One such outburst, shot in unflinching, upsetting close-up, leaves Aoi so badly bruised and swollen that she cannot work the club anymore. And with financial pressures mounting after Masaya discovers her bathroom stash of cash, drinks it away and gets arrested in a barroom brawl, soon the only option left is sex work, which drives a wedge between her and Mio, and will finally lead to child welfare intervening on Kengo’s behalf.
The relentless narrowing of opportunity that marks the film’s downward trajectory must suggest this is a grueling, pummeling watch. But DP Takayuki Sugimura’s photography displays a vibrancy and energy that belies the grim social critique, and can sometimes halo even the most sordid moments in an intensely moving, if desperate kind of exhilaration. When Aoi and the other underage hostesses flee a police raid on the club, despite the panic, the chase appears to us as though spiked with ecstasy, with the girls kicking off their shoes, clambering barefoot over walls and calling, laughing to each other in slow motion through tangles of whipping hair. They are poor, without prospects and in peril, but they are also young and lovely and, in this moment, drunk on booze and adrenaline and being alive.
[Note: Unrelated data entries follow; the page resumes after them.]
(** * Financial-Dashboard: the metrics computed by [financial_dashboard.py]

    The dashboard turns per-ticker price frames into return, volatility,
    Sharpe ratio, drawdown, value-at-risk and correlation figures with
    pandas and numpy.  This development embeds those computations and
    proves the properties the specification states about them.

    Numbers.  A Python/numpy float is modelled by [float]: a real number
    (rounding and overflow are abstracted: arithmetic is exact), or one of
    the three special values [PInf], [NInf] and [NaN].  [NaN] is also what
    pandas uses for a missing entry.  Signed zeros are not distinguished:
    a quotient by zero takes the sign of its numerator. *)

From Stdlib Require Import Ascii String.
From Stdlib Require Import Reals Lra Lia List ZArith Bool Arith.
From Stdlib Require Import Permutation.
Import ListNotations.
Open Scope R_scope.

(** ** Float values *)

Inductive float : Type :=
| Fin (x : R)
| PInf
| NInf
| NaN.

Definition isnan (a : float) : bool :=
  match a with NaN => true | _ => false end.

Definition notna (a : float) : bool := negb (isnan a).

(** The infinity with the sign of [x]; [NaN] when [x] is zero.  It is both
    [inf * x] and [x / 0]. *)
Definition inf_signed (x : R) : float :=
  match total_order_T x 0 with
  | inleft (left _) => NInf
  | inleft (right _) => NaN
  | inright _ => PInf
  end.

Definition fopp (a : float) : float :=
  match a with
  | Fin x => Fin (- x)
  | PInf => NInf
  | NInf => PInf
  | NaN => NaN
  end.

Definition fadd (a b : float) : float :=
  match a, b with
  | NaN, _ | _, NaN => NaN
  | Fin x, Fin y => Fin (x + y)
  | PInf, NInf | NInf, PInf => NaN
  | PInf, _ | _, PInf => PInf
  | NInf, _ | _, NInf => NInf
  end.

Definition fsub (a b : float) : float := fadd a (fopp b).

Definition fmul (a b : float) : float :=
  match a, b with
  | NaN, _ | _, NaN => NaN
  | Fin x, Fin y => Fin (x * y)
  | Fin x, PInf | PInf, Fin x => inf_signed x
  | Fin x, NInf | NInf, Fin x => inf_signed (- x)
  | PInf, PInf | NInf, NInf => PInf
  | PInf, NInf | NInf, PInf => NInf
  end.
(** * JSONParser: a shallow embedding of [Json.h] / [Json.cpp]

    The development follows the layout of the sources: the value model
    ([struct Json], its accessors and index operators), the serializer
    ([Json::stringify]) and the recursive-descent parser
    ([class JsonParser]).  [std::string] is a list of 8-bit characters,
    [size_t] positions are natural numbers, [double] is the IEEE 754
    binary64 format of the standard library's [SpecFloat], and
    [std::map<std::string, Json>] is an association list kept in strictly
    increasing key order. *)

From Stdlib Require Import Ascii String List Bool Arith ZArith Lia.
From Stdlib Require Import SpecFloat.
Import ListNotations.

Open Scope char_scope.
Open Scope list_scope.
Open Scope nat_scope.

(** ** Characters and text *)

Abbreviation text := (list ascii).

(** Source-text literal without quotation marks. *)
Definition lit (s : string) : text := list_ascii_of_string s.

Definition NUL : ascii := "000".
Definition DQ : ascii := "034".          (* the quotation mark *)
Definition BSLASH : ascii := "092".      (* the backslash *)
Definition BS : ascii := "008".          (* '\b' *)
Definition HT : ascii := "009".          (* '\t' *)
Definition LF : ascii := "010".          (* '\n' *)
Definition VT : ascii := "011".          (* '\v' *)
Definition FF : ascii := "012".          (* '\f' *)
Definition CR : ascii := "013".          (* '\r' *)

(** [static_cast<unsigned char>(c)] *)
Definition uchar (c : ascii) : nat := nat_of_ascii c.

(** [std::isspace] in the C locale: space and the five controls
    [\t \n \v \f \r]. *)
Definition isspace (c : ascii) : bool :=
  (uchar c =? 32) || ((9 <=? uchar c) && (uchar c <=? 13)).

(** [std::isdigit] *)
Definition isdigit (c : ascii) : bool :=
  (48 <=? uchar c) && (uchar c <=? 57).

(** [std::isxdigit], used by the library conversion [strtol] in base 16. *)
Definition isxdigit (c : ascii) : bool :=
  isdigit c
  || ((97 <=? uchar c) && (uchar c <=? 102))
  || ((65 <=? uchar c) && (uchar c <=? 70)).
The soundtrack can be similarly counterintuitive, incorporating blasts of upbeat J-pop alongside Masamichi Shigeno’s fascinatingly variegated score. Sentimental piano motifs, such as those that often mar Japanese melodramas, are suddenly elevated by haunting electro drones, and, during one spectacular shot of a lit-up city skyline, stabs of orchestral strings that lend a pivotal moment in Aoi’s sad journey an almost operatic grandeur.
Still, miseries gather around the girl like detritus carried in by an inexorable tide — arguably too many miseries in the film’s later stages, with Aoi sustaining blow after blow in a rhythm that occasionally feels manipulated for maximum pathos. This is not a film for the squeamish, the easily depressed or anyone who thinks that men have had a raw deal of it lately. The male characters here, to a man, are enragingly callous, self-centered and cruel, whether up close and personally as Masaya is, or casually, snickeringly so, like the clients in the club or Aoi’s grinning, loathsome pimp.
This view of terrible men and the martyred women they exploit extends across generations. When Aoi goes to visit her estranged father and he briefly brushes the hair away from her face, remarking dispassionately that she looks like her mother, it’s hard to tell if the resemblance is in her features or in her bruises. Contrast that with a heartbreaking moment where Masaya’s mother falls to her knees and begs Aoi’s forgiveness for raising such a rotten son, or the scenes of giddy sisterhood with Mio, or even the firm but caring tone of the female social workers. What little Okinawan kindness and decency there is, is exclusively the province of women.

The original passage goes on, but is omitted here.